Photoshop, the market leader in image editing software, will gain a system for identifying fake photos. The action is part of the Adobe Content Authentication Initiative (CAI), which has partners such as Twitter and The New York Times. With the feature, which would act as a tag, the company hopes to help journalists, social networks and users in combating deepfakes and other file manipulation tools that propagate misinformation.
On a document released last week, Adobe sets an open standard for tagging photos and videos. The idea is to use encryption so that these metadata are securely linked to information such as place of origin, timestamps, and responsible for registration or editing. The technology would make it possible to include new records, linking them to the old tags – which would tell a kind of “life story” of the image.
For Andy Parsons, Adobe’s project leader, the new standard will revolutionize photojournalism. “We imagine a future in which anything that reaches newsrooms without the CAI data attached will be treated with extra skepticism, you will not want to trust this media,” he explains.
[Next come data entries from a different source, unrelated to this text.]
(** ** Parsing a processor list

    strtoul(s, &end, 10) of the C library: leading white space, a sign, digits. The
    second component is the string [end] points to; it is never null. *)

Definition digit (c : Ascii.ascii) : option Z :=
  let n := Z.of_nat (Ascii.nat_of_ascii c) in
  if (48 <=? n) && (n <=? 57) then Some (n - 48) else None.

Definition is_space (c : Ascii.ascii) : bool :=
  let n := Z.of_nat (Ascii.nat_of_ascii c) in (n =? 32) || ((9 <=? n) && (n <=? 13)).

Fixpoint digits (acc : Z) (s : string) : Z * string :=
  match s with
  | String c s' => match digit c with Some d => digits (acc * 10 + d) s' | None => (acc, s) end
  | EmptyString => (acc, s)
  end.

Fixpoint skip_space (s : string) : string :=
  match s with
  | String c s' => if is_space c then skip_space s' else s
  | EmptyString => s
  end.

Definition ULONG_MAX : Z := 2 ^ 64 - 1.

Definition strtoul (s : string) : Z * string :=
  let s1 := skip_space s in
  let '(neg, s2) :=
    match s1 with
    | String c r =>
        if Ascii.eqb c (Ascii.ascii_of_nat 45) then (true, r)
        else if Ascii.eqb c (Ascii.ascii_of_nat 43) then (false, r)
        else (false, s1)
    | EmptyString => (false, s1)
    end in
  match s2 with
  | String c _ =>
      if digit c then
        let '(n, r) := digits 0 s2 in
        (if ULONG_MAX <? n then ULONG_MAX else if (neg : bool) then uint 64 (- n) else n, r)
      else (0, s)
  | EmptyString => (0, s)
  end.

(** [++dash]: past the terminator of the string is out of bounds. *)
Definition next_char (s : string) : outcome string :=
  match s with String _ s' => Done s' | EmptyString => Fault OutOfBounds end.

(** CPU_SET for the [CPU_SETSIZE] processors a set holds; others are ignored. *)
Definition CPU_SETSIZE : Z := 1024.
Definition CPU_SET (k : Z) (cpuset : gset Z) : gset Z :=
  if (0 <=? k) && (k <? CPU_SETSIZE) then {[k]} ∪ cpuset else cpuset.

(** The body of the loop over the ranges. [dash] is never null, so the branch for a
    single processor is never taken. *)
Definition cpu_range (range : string) (cpuset : gset Z) : outcome (gset Z) :=
  let '(start, dash) := strtoul range in
  dash' ← next_char dash;
  let '(stop, _) := strtoul dash' in
  Done (foldl (fun set k => CPU_SET k set) cpuset
    (seqZ (sint 32 start) (sint 32 stop - sint 32 start))).

Fixpoint cpu_ranges (ranges : list string) (cpuset : gset Z) : outcome (gset Z) :=
  match ranges with
  | [] => Done cpuset
  | r :: ranges => set ← cpu_range r cpuset; cpu_ranges ranges set
  end.

Definition comma : Ascii.ascii := Ascii.ascii_of_nat 44.

(** ** Trackers

    [block_set] and [engine_running] are the states of the members [block] (whether
    the event was initialised) and [engine] (whether its thread runs). *)

Record dsched_progress_tracker_t := Tracker {
  refcount : Z;
  trk_name : cstr;
  ev_base_of : option Z;
  ev_active : bool;
  block_set : bool;
  engine_constructed : bool;
  engine_running : bool
}.
#[export] Instance eta_tracker : Eta dsched_progress_tracker_t := fun t =>
  Tracker (refcount t) (trk_name t) (ev_base_of t) (ev_active t) (block_set t)
    (engine_constructed t) (engine_running t).

Definition tracker_constructor : dsched_progress_tracker_t :=
  Tracker 1 None None false false false false.

(** [bases] are the event bases that exist; [orphans] those that were freed while
    their thread was running. *)
Record threads := Threads {
  inited : bool;
  tracking : list dsched_progress_tracker_t;
  bases : gset Z;
  orphans : list Z
}.
#[export] Instance eta_threads : Eta threads := fun s =>
  Threads (inited s) (tracking s) (bases s) (orphans s).

Definition shared_thread_name : string := "DSCHED-wide async progress thread".

(** The destructor deletes the event and frees the event base, whatever its thread
    is doing. *)
Definition tracker_destructor (t : dsched_progress_tracker_t) (s : threads) : outcome threads :=
  if negb (block_set t) then Fault Uninitialised else
  match ev_base_of t with
  | Some b => Done (s <| bases := bases s ∖ {[b]} |>
                      <| orphans := if engine_running t then orphans s ++ [b] else orphans s |>)
  | None => Done s
  end.

(** The configuration, and what the system answers in the course of one call. *)
Record config := Config {
  have_setaffinity : bool;
  progress_thread_cpus : cstr;
  bind_progress_thread_reqd : bool
}.

Record env := Env {
  e_new_ok : bool;
  e_strdup_ok : bool;
  e_base : option Z;
  e_thread_start : Z;
  e_setaffinity : Z
}.

Section Threads.
Context `{PMIx} (g : config).

(** [pmix_thread_join] returns when the engine has left its loop. A thread that could
    not be started has no handle to join: the tracker is active all the same, and what
    happens then is undefined. *)
Definition stop_progress_engine (t : dsched_progress_tracker_t)
    : outcome dsched_progress_tracker_t :=
  if negb (ev_active t) then Fault AssertFailed else
  if engine_running t then Done (t <| ev_active := false |> <| engine_running := false |>)
  else Fault Uninitialised.

Definition start_progress_engine (e : env) (t : dsched_progress_tracker_t)
    : outcome (Z * dsched_progress_tracker_t) :=
  if ev_active t then Fault AssertFailed else
  let rc := e_thread_start e in
  let t := t <| ev_active := true |> <| engine_running := rc =? DSCHED_SUCCESS |> in
  if have_setaffinity g then
    match progress_thread_cpus g with
    | None => Done (rc, t)
    | Some cpus =>
        match argv_split cpus comma with
        | None => Fault NullDeref
        | Some ranges =>
            cpuset ← cpu_ranges ranges ∅;
            let rc := e_setaffinity e in
            if negb (rc =? 0) && bind_progress_thread_reqd g
            then Done (code_value DSCHED_ERR_NOT_SUPPORTED, t)
            else Done (code_value DSCHED_SUCCESS, t)
        end
    end
  else Done (rc, t).

(** The first tracker with a name, and the list around it. *)
Fixpoint split_name (name : string) (l : list dsched_progress_tracker_t)
    : outcome (option (list dsched_progress_tracker_t * dsched_progress_tracker_t *
                       list dsched_progress_tracker_t)) :=
  match l with
  | [] => Done None
  | t :: l =>
      hit ← strcmp0 (Some name) (trk_name t);
      if hit : bool then Done (Some ([], t, l))
      else r ← split_name name l;
           Done (option_map (fun x => (t :: x.1.1, x.1.2, x.2)) r)
  end.

Definition default_name (name : cstr) : string := default shared_thread_name name.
Despite the ambitious plan, it is necessary that manufacturers of cameras and editing software, as well as social media platforms support the CAI standard. According to the Wired, the startup Truepic has plans to test an app that creates this type of markup on Android phone cameras.
Anyway, the system still raises doubts for many specialists. For Wael Abd-Almageed, a professor at the University of Southern California, who works identifying deepfakes, a major barrier to the project’s success is the adherence of ordinary individuals. “O Washington Post it’s the New York Times probably use it, and that’s great, but what about user-generated content that goes viral? ”, he argues.
For Sherif Hanna, vice president of Truepic, the question is more about how to educate consumers about the importance of this tool, even if it does not guarantee full effectiveness.
It is not yet clear how ordinary users will be able to identify these tags in files, but it is speculated that platforms such as Twitter and Facebook may create tools that allow easy inspection of images and videos, or alerts that would be displayed according to the metadata of each constructions.
Adobe’s new system is expected to arrive at a preview version of Photoshop by the end of 2020. Users of the Behance portfolio network will also be able to test the feature.